All lines from the opening of the data to the line containing "deliveries that arrive" must be returned unchanged, and only those lines.
DATASET EXTRACT: Begin
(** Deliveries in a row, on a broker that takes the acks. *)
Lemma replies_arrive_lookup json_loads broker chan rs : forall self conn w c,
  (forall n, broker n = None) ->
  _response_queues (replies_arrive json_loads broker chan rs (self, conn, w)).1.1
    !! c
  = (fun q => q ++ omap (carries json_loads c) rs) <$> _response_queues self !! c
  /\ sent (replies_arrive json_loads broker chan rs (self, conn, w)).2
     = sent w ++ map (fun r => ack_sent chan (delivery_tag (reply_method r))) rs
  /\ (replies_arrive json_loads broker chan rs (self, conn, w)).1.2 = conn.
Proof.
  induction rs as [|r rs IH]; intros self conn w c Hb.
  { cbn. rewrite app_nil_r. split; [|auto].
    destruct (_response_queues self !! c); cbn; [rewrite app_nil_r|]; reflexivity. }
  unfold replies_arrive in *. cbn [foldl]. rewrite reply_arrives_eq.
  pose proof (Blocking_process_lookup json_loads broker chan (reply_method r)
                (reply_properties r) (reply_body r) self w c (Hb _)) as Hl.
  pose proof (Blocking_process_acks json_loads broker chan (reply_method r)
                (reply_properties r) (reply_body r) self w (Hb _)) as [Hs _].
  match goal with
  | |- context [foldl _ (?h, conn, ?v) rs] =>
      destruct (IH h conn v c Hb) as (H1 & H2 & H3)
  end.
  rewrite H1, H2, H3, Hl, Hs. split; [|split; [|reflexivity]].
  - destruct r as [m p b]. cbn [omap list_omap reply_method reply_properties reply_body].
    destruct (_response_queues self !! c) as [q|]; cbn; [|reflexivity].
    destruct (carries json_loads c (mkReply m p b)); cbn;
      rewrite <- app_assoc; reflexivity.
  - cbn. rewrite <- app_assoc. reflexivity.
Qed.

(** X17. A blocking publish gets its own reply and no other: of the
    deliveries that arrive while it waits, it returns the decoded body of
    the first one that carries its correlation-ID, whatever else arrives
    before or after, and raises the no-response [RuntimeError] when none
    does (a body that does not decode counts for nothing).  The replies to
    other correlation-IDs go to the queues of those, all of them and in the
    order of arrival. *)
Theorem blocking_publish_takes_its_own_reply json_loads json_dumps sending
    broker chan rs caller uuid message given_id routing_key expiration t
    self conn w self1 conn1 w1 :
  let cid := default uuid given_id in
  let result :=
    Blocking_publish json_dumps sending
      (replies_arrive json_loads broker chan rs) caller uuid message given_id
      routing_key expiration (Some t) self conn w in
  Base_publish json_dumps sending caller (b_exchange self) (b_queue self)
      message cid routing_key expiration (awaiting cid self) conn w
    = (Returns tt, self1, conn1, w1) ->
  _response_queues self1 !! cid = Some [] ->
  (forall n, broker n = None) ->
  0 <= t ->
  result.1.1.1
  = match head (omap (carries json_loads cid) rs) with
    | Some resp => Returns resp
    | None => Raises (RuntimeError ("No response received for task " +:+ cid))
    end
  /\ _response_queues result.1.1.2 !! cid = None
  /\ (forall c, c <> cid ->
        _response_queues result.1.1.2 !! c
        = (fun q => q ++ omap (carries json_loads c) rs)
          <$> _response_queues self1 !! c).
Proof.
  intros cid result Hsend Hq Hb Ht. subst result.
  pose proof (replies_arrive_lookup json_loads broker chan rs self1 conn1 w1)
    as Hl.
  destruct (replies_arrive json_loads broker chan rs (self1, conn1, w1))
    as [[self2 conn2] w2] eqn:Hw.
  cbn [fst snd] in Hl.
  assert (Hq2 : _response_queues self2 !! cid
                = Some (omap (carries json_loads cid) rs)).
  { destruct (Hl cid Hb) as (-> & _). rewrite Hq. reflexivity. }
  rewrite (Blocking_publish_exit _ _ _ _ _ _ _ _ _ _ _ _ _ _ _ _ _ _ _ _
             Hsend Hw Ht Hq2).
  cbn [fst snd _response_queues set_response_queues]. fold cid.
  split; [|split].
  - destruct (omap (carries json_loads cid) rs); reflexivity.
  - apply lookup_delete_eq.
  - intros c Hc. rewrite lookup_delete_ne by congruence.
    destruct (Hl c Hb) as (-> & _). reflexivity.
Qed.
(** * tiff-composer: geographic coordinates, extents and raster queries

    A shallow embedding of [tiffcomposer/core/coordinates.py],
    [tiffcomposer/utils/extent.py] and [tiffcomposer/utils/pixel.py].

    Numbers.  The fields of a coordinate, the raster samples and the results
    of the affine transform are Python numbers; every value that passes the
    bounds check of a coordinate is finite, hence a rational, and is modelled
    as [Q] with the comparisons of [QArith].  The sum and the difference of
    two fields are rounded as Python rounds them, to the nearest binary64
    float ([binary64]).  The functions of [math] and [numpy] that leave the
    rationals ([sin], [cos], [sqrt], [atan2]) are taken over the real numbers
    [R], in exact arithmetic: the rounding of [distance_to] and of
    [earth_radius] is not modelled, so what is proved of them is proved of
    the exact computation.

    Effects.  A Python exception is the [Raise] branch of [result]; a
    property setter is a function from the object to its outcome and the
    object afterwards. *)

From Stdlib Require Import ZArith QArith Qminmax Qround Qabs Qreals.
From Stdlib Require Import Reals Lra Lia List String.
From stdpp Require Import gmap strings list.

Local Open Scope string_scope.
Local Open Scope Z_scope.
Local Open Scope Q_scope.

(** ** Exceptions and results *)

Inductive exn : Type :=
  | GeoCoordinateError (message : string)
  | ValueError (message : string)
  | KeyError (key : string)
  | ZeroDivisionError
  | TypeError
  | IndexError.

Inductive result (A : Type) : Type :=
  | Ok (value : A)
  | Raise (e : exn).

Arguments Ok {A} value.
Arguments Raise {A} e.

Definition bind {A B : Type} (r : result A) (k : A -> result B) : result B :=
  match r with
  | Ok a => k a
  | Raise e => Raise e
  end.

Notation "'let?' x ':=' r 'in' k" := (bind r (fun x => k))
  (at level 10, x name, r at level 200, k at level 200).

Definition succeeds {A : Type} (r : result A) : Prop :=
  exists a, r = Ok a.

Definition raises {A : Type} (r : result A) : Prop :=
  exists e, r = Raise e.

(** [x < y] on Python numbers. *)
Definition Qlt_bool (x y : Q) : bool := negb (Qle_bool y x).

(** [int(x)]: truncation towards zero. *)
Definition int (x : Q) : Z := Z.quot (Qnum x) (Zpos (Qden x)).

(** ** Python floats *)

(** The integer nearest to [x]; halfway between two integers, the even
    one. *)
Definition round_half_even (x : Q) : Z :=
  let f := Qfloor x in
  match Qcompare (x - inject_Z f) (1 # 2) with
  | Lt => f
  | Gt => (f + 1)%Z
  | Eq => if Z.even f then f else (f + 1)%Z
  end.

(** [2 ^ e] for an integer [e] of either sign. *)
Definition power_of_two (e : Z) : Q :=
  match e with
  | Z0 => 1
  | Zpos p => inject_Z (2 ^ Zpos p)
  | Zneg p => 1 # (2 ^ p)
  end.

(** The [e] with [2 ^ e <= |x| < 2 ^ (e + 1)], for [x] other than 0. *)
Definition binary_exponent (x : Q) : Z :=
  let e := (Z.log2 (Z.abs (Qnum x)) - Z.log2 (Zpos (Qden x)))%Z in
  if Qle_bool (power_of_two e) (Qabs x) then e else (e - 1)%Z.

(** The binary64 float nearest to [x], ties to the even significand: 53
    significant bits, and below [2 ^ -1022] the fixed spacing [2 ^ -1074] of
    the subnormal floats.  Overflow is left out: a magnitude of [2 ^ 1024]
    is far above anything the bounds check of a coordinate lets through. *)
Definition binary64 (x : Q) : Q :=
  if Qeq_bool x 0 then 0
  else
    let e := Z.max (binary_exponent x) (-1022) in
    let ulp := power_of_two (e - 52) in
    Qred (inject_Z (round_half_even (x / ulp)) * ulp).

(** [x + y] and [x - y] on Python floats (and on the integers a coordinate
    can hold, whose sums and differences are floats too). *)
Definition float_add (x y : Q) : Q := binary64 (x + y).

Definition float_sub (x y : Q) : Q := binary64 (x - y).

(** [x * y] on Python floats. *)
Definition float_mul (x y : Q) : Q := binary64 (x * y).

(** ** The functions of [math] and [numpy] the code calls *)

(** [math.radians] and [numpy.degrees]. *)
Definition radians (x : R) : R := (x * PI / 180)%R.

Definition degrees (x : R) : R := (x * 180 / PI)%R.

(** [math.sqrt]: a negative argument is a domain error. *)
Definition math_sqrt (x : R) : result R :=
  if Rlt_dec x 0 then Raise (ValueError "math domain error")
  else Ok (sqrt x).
DATASET EXTRACT: End
- **YOUR SOLUTION**
(** Deliveries in a row, on a broker that takes the acks. *)
Lemma replies_arrive_lookup json_loads broker chan rs : forall self conn w c,
  (forall n, broker n = None) ->
  _response_queues (replies_arrive json_loads broker chan rs (self, conn, w)).1.1
    !! c
  = (fun q => q ++ omap (carries json_loads c) rs) <$> _response_queues self !! c
  /\ sent (replies_arrive json_loads broker chan rs (self, conn, w)).2
     = sent w ++ map (fun r => ack_sent chan (delivery_tag (reply_method r))) rs
  /\ (replies_arrive json_loads broker chan rs (self, conn, w)).1.2 = conn.
Proof.
  induction rs as [|r rs IH]; intros self conn w c Hb.
  { cbn. rewrite app_nil_r. split; [|auto].
    destruct (_response_queues self !! c); cbn; [rewrite app_nil_r|]; reflexivity. }
  unfold replies_arrive in *. cbn [foldl]. rewrite reply_arrives_eq.
  pose proof (Blocking_process_lookup json_loads broker chan (reply_method r)
                (reply_properties r) (reply_body r) self w c (Hb _)) as Hl.
  pose proof (Blocking_process_acks json_loads broker chan (reply_method r)
                (reply_properties r) (reply_body r) self w (Hb _)) as [Hs _].
  match goal with
  | |- context [foldl _ (?h, conn, ?v) rs] =>
      destruct (IH h conn v c Hb) as (H1 & H2 & H3)
  end.
  rewrite H1, H2, H3, Hl, Hs. split; [|split; [|reflexivity]].
  - destruct r as [m p b]. cbn [omap list_omap reply_method reply_properties reply_body].
    destruct (_response_queues self !! c) as [q|]; cbn; [|reflexivity].
    destruct (carries json_loads c (mkReply m p b)); cbn;
      rewrite <- app_assoc; reflexivity.
  - cbn. rewrite <- app_assoc. reflexivity.
Qed.

(** X17. A blocking publish gets its own reply and no other: of the
    deliveries that arrive while it waits, it returns the decoded body of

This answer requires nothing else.